━━━━━ EXTRACTED RECORDS
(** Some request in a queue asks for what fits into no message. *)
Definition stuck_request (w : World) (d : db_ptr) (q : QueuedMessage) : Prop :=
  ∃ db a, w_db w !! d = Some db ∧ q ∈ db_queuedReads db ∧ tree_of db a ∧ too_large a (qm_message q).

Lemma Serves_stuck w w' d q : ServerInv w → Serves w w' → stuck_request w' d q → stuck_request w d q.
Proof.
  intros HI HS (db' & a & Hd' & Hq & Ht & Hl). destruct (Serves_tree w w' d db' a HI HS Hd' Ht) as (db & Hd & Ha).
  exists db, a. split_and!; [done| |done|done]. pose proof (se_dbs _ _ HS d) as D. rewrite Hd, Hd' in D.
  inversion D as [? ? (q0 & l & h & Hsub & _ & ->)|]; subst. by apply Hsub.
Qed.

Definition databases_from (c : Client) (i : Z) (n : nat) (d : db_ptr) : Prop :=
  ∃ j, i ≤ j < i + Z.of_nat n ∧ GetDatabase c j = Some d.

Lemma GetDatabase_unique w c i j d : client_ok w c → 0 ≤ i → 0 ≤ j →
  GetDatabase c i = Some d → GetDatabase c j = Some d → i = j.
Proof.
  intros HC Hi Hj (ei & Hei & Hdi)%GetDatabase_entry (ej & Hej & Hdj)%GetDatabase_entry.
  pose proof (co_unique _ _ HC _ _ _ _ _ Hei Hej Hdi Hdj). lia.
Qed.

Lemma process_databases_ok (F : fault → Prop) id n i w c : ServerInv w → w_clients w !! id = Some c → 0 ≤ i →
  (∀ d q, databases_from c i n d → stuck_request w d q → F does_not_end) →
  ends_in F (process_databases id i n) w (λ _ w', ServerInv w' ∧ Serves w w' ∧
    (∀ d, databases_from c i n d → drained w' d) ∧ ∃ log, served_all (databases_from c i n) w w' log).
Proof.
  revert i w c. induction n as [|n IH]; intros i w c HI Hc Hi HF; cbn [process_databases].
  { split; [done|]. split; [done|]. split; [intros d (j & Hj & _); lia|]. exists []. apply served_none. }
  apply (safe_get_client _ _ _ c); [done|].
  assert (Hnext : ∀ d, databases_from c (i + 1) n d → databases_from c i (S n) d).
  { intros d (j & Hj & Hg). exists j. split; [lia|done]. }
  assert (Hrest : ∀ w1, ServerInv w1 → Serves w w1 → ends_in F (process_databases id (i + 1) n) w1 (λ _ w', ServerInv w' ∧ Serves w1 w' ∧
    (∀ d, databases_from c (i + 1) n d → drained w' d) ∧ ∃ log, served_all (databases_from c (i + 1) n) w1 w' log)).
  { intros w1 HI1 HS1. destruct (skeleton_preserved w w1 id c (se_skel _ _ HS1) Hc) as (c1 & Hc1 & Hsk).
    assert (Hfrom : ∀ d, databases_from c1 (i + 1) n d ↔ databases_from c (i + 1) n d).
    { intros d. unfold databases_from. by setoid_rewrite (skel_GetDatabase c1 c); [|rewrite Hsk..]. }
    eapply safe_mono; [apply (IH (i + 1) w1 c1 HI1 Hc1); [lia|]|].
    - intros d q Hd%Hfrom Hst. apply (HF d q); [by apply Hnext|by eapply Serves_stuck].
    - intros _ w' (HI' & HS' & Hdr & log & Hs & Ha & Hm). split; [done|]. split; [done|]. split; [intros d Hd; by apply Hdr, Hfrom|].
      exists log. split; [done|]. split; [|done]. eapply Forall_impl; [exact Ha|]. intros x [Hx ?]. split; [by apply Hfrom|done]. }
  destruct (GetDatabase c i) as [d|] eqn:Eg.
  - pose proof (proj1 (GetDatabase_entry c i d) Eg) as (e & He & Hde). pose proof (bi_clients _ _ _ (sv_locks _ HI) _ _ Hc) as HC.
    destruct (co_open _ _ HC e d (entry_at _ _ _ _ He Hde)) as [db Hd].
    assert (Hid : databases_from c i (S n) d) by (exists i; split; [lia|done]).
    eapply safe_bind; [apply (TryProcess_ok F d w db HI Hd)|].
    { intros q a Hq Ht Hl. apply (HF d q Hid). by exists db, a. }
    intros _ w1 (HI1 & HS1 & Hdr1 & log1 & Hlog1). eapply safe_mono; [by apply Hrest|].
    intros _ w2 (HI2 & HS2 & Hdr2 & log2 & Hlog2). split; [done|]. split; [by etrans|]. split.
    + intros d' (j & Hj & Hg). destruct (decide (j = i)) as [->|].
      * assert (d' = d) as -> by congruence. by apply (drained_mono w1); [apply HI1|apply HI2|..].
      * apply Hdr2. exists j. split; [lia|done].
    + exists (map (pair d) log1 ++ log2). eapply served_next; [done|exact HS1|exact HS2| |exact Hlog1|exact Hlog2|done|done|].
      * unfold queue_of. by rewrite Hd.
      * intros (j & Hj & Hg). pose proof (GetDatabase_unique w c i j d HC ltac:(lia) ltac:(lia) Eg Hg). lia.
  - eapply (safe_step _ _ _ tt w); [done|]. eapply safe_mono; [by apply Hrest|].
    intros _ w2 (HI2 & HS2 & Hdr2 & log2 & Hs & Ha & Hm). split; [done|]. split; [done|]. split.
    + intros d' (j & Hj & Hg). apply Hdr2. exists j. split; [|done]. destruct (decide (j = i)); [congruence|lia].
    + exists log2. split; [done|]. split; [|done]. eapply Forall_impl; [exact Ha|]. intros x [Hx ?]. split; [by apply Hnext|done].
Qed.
━━━━━━━━━━
**WHAT YOU HAVE TO DO:**
Only the lines from the one containing "split; [done|]. split." through the end of the data above are wanted, both ends included; restate them word for word.

**PROBLEM SOLUTION:**
    intros _ w2 (HI2 & HS2 & Hdr2 & log2 & Hs & Ha & Hm). split; [done|]. split; [done|]. split.
    + intros d' (j & Hj & Hg). apply Hdr2. exists j. split; [|done]. destruct (decide (j = i)); [congruence|lia].
    + exists log2. split; [done|]. split; [|done]. eapply Forall_impl; [exact Ha|]. intros x [Hx ?]. split; [by apply Hnext|done].
Qed.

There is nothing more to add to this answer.